**Work task**:
Whatever the records say, give every one of them again exactly.

(Stored data)
◆ ◆ ◆ ◆

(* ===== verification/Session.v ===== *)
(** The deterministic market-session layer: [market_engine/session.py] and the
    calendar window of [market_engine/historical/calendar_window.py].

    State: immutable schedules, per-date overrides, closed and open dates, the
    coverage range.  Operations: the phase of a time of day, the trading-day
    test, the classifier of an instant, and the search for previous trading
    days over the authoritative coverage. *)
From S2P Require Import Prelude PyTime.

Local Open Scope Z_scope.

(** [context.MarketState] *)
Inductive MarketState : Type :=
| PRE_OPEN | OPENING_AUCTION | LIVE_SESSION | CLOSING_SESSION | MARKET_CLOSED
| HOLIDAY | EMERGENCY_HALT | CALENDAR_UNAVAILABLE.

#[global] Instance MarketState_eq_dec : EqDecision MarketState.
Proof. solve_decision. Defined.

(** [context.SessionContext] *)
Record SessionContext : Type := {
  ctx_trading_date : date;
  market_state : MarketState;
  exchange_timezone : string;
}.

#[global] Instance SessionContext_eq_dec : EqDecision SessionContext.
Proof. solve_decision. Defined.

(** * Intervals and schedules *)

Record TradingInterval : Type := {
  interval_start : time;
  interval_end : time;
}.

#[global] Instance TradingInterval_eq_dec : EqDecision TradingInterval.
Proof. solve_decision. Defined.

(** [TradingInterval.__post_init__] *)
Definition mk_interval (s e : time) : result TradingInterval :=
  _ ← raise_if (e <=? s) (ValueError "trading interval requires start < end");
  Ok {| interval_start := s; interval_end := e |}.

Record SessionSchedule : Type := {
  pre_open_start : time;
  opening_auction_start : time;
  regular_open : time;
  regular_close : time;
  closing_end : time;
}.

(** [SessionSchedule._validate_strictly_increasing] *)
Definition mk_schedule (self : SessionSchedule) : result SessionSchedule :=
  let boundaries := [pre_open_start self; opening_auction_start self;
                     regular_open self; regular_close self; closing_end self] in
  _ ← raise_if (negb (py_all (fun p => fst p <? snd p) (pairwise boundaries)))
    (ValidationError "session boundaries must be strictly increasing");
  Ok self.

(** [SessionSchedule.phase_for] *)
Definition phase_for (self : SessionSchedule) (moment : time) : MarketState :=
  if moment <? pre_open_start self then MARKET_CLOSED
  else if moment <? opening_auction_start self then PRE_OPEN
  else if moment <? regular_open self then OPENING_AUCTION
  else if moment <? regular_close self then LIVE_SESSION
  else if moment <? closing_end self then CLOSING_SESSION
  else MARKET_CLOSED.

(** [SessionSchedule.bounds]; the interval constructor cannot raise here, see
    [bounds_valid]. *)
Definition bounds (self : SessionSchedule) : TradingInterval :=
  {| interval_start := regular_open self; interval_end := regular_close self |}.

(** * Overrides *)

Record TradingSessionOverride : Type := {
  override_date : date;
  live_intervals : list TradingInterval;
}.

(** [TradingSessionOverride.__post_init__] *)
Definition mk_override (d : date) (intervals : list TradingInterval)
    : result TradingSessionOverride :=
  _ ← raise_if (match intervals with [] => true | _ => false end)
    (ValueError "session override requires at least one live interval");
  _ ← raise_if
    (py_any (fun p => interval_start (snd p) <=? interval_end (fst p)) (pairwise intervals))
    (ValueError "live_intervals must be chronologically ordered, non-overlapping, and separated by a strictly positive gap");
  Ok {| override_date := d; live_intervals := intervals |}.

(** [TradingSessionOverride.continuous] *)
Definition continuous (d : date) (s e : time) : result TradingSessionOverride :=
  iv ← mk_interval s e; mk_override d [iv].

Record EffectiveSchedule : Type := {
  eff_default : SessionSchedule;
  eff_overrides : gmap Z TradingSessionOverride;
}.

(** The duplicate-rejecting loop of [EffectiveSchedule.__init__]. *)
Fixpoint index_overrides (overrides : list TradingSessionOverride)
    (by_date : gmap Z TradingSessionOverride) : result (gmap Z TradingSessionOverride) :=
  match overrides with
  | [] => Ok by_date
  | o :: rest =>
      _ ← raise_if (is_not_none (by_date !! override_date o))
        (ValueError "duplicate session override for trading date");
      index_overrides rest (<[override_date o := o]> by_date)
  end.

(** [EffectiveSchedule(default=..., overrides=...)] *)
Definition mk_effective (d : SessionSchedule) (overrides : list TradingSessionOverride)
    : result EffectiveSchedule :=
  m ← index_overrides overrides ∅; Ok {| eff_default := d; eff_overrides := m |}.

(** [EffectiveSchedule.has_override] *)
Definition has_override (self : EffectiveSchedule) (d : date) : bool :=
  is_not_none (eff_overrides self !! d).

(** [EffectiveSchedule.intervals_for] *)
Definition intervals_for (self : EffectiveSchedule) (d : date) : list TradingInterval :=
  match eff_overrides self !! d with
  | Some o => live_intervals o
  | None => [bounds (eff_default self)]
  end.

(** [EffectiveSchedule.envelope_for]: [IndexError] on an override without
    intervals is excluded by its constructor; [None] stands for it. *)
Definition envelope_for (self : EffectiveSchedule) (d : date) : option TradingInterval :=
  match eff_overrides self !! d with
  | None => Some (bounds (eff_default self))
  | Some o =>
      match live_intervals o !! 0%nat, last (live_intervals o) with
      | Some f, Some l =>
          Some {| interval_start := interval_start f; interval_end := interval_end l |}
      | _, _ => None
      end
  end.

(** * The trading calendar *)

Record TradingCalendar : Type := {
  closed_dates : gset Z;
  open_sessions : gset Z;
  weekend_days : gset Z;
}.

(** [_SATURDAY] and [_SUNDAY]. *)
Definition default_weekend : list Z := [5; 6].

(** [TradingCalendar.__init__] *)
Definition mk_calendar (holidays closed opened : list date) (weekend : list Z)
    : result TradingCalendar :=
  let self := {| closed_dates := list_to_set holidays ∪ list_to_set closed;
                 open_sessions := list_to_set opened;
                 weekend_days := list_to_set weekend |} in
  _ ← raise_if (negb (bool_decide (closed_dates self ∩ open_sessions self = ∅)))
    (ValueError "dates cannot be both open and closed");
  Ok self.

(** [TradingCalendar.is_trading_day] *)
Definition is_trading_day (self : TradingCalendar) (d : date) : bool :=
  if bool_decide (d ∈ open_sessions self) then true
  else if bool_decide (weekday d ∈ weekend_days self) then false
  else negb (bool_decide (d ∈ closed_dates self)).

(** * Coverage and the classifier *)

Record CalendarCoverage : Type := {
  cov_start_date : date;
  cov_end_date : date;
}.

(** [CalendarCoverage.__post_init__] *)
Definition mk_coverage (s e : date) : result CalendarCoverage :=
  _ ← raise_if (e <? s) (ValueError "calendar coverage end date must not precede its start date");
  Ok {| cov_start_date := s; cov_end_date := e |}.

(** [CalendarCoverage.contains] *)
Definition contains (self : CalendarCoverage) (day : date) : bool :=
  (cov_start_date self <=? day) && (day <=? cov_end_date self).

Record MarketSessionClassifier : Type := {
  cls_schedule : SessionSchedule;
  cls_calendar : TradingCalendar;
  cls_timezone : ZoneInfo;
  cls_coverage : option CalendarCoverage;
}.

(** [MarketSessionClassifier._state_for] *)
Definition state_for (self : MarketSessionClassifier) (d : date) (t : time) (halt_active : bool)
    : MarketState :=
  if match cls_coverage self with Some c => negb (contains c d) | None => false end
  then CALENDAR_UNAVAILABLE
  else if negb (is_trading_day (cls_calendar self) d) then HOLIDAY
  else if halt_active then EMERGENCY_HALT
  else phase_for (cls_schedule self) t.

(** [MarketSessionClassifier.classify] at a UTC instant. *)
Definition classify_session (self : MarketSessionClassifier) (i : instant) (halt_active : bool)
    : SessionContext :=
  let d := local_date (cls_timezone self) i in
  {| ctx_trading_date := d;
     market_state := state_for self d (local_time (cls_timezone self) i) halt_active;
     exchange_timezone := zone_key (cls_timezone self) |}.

◆ ◆ ◆ ◆

**Solution to this exercise**:
(* ===== verification/Session.v ===== *)
(** The deterministic market-session layer: [market_engine/session.py] and the
    calendar window of [market_engine/historical/calendar_window.py].

    State: immutable schedules, per-date overrides, closed and open dates, the
    coverage range.  Operations: the phase of a time of day, the trading-day
    test, the classifier of an instant, and the search for previous trading
    days over the authoritative coverage. *)
From S2P Require Import Prelude PyTime.

Local Open Scope Z_scope.

(** [context.MarketState] *)
Inductive MarketState : Type :=
| PRE_OPEN | OPENING_AUCTION | LIVE_SESSION | CLOSING_SESSION | MARKET_CLOSED
| HOLIDAY | EMERGENCY_HALT | CALENDAR_UNAVAILABLE.

#[global] Instance MarketState_eq_dec : EqDecision MarketState.
Proof. solve_decision. Defined.

(** [context.SessionContext] *)
Record SessionContext : Type := {
  ctx_trading_date : date;
  market_state : MarketState;
  exchange_timezone : string;
}.

#[global] Instance SessionContext_eq_dec : EqDecision SessionContext.
Proof. solve_decision. Defined.

(** * Intervals and schedules *)

Record TradingInterval : Type := {
  interval_start : time;
  interval_end : time;
}.

#[global] Instance TradingInterval_eq_dec : EqDecision TradingInterval.
Proof. solve_decision. Defined.

(** [TradingInterval.__post_init__] *)
Definition mk_interval (s e : time) : result TradingInterval :=
  _ ← raise_if (e <=? s) (ValueError "trading interval requires start < end");
  Ok {| interval_start := s; interval_end := e |}.

Record SessionSchedule : Type := {
  pre_open_start : time;
  opening_auction_start : time;
  regular_open : time;
  regular_close : time;
  closing_end : time;
}.

(** [SessionSchedule._validate_strictly_increasing] *)
Definition mk_schedule (self : SessionSchedule) : result SessionSchedule :=
  let boundaries := [pre_open_start self; opening_auction_start self;
                     regular_open self; regular_close self; closing_end self] in
  _ ← raise_if (negb (py_all (fun p => fst p <? snd p) (pairwise boundaries)))
    (ValidationError "session boundaries must be strictly increasing");
  Ok self.

(** [SessionSchedule.phase_for] *)
Definition phase_for (self : SessionSchedule) (moment : time) : MarketState :=
  if moment <? pre_open_start self then MARKET_CLOSED
  else if moment <? opening_auction_start self then PRE_OPEN
  else if moment <? regular_open self then OPENING_AUCTION
  else if moment <? regular_close self then LIVE_SESSION
  else if moment <? closing_end self then CLOSING_SESSION
  else MARKET_CLOSED.

(** [SessionSchedule.bounds]; the interval constructor cannot raise here, see
    [bounds_valid]. *)
Definition bounds (self : SessionSchedule) : TradingInterval :=
  {| interval_start := regular_open self; interval_end := regular_close self |}.

(** * Overrides *)

Record TradingSessionOverride : Type := {
  override_date : date;
  live_intervals : list TradingInterval;
}.

(** [TradingSessionOverride.__post_init__] *)
Definition mk_override (d : date) (intervals : list TradingInterval)
    : result TradingSessionOverride :=
  _ ← raise_if (match intervals with [] => true | _ => false end)
    (ValueError "session override requires at least one live interval");
  _ ← raise_if
    (py_any (fun p => interval_start (snd p) <=? interval_end (fst p)) (pairwise intervals))
    (ValueError "live_intervals must be chronologically ordered, non-overlapping, and separated by a strictly positive gap");
  Ok {| override_date := d; live_intervals := intervals |}.

(** [TradingSessionOverride.continuous] *)
Definition continuous (d : date) (s e : time) : result TradingSessionOverride :=
  iv ← mk_interval s e; mk_override d [iv].

Record EffectiveSchedule : Type := {
  eff_default : SessionSchedule;
  eff_overrides : gmap Z TradingSessionOverride;
}.

(** The duplicate-rejecting loop of [EffectiveSchedule.__init__]. *)
Fixpoint index_overrides (overrides : list TradingSessionOverride)
    (by_date : gmap Z TradingSessionOverride) : result (gmap Z TradingSessionOverride) :=
  match overrides with
  | [] => Ok by_date
  | o :: rest =>
      _ ← raise_if (is_not_none (by_date !! override_date o))
        (ValueError "duplicate session override for trading date");
      index_overrides rest (<[override_date o := o]> by_date)
  end.

(** [EffectiveSchedule(default=..., overrides=...)] *)
Definition mk_effective (d : SessionSchedule) (overrides : list TradingSessionOverride)
    : result EffectiveSchedule :=
  m ← index_overrides overrides ∅; Ok {| eff_default := d; eff_overrides := m |}.

(** [EffectiveSchedule.has_override] *)
Definition has_override (self : EffectiveSchedule) (d : date) : bool :=
  is_not_none (eff_overrides self !! d).

(** [EffectiveSchedule.intervals_for] *)
Definition intervals_for (self : EffectiveSchedule) (d : date) : list TradingInterval :=
  match eff_overrides self !! d with
  | Some o => live_intervals o
  | None => [bounds (eff_default self)]
  end.

(** [EffectiveSchedule.envelope_for]: [IndexError] on an override without
    intervals is excluded by its constructor; [None] stands for it. *)
Definition envelope_for (self : EffectiveSchedule) (d : date) : option TradingInterval :=
  match eff_overrides self !! d with
  | None => Some (bounds (eff_default self))
  | Some o =>
      match live_intervals o !! 0%nat, last (live_intervals o) with
      | Some f, Some l =>
          Some {| interval_start := interval_start f; interval_end := interval_end l |}
      | _, _ => None
      end
  end.

(** * The trading calendar *)

Record TradingCalendar : Type := {
  closed_dates : gset Z;
  open_sessions : gset Z;
  weekend_days : gset Z;
}.

(** [_SATURDAY] and [_SUNDAY]. *)
Definition default_weekend : list Z := [5; 6].

(** [TradingCalendar.__init__] *)
Definition mk_calendar (holidays closed opened : list date) (weekend : list Z)
    : result TradingCalendar :=
  let self := {| closed_dates := list_to_set holidays ∪ list_to_set closed;
                 open_sessions := list_to_set opened;
                 weekend_days := list_to_set weekend |} in
  _ ← raise_if (negb (bool_decide (closed_dates self ∩ open_sessions self = ∅)))
    (ValueError "dates cannot be both open and closed");
  Ok self.

(** [TradingCalendar.is_trading_day] *)
Definition is_trading_day (self : TradingCalendar) (d : date) : bool :=
  if bool_decide (d ∈ open_sessions self) then true
  else if bool_decide (weekday d ∈ weekend_days self) then false
  else negb (bool_decide (d ∈ closed_dates self)).

(** * Coverage and the classifier *)

Record CalendarCoverage : Type := {
  cov_start_date : date;
  cov_end_date : date;
}.

(** [CalendarCoverage.__post_init__] *)
Definition mk_coverage (s e : date) : result CalendarCoverage :=
  _ ← raise_if (e <? s) (ValueError "calendar coverage end date must not precede its start date");
  Ok {| cov_start_date := s; cov_end_date := e |}.

(** [CalendarCoverage.contains] *)
Definition contains (self : CalendarCoverage) (day : date) : bool :=
  (cov_start_date self <=? day) && (day <=? cov_end_date self).

Record MarketSessionClassifier : Type := {
  cls_schedule : SessionSchedule;
  cls_calendar : TradingCalendar;
  cls_timezone : ZoneInfo;
  cls_coverage : option CalendarCoverage;
}.

(** [MarketSessionClassifier._state_for] *)
Definition state_for (self : MarketSessionClassifier) (d : date) (t : time) (halt_active : bool)
    : MarketState :=
  if match cls_coverage self with Some c => negb (contains c d) | None => false end
  then CALENDAR_UNAVAILABLE
  else if negb (is_trading_day (cls_calendar self) d) then HOLIDAY
  else if halt_active then EMERGENCY_HALT
  else phase_for (cls_schedule self) t.

(** [MarketSessionClassifier.classify] at a UTC instant. *)
Definition classify_session (self : MarketSessionClassifier) (i : instant) (halt_active : bool)
    : SessionContext :=
  let d := local_date (cls_timezone self) i in
  {| ctx_trading_date := d;
     market_state := state_for self d (local_time (cls_timezone self) i) halt_active;
     exchange_timezone := zone_key (cls_timezone self) |}.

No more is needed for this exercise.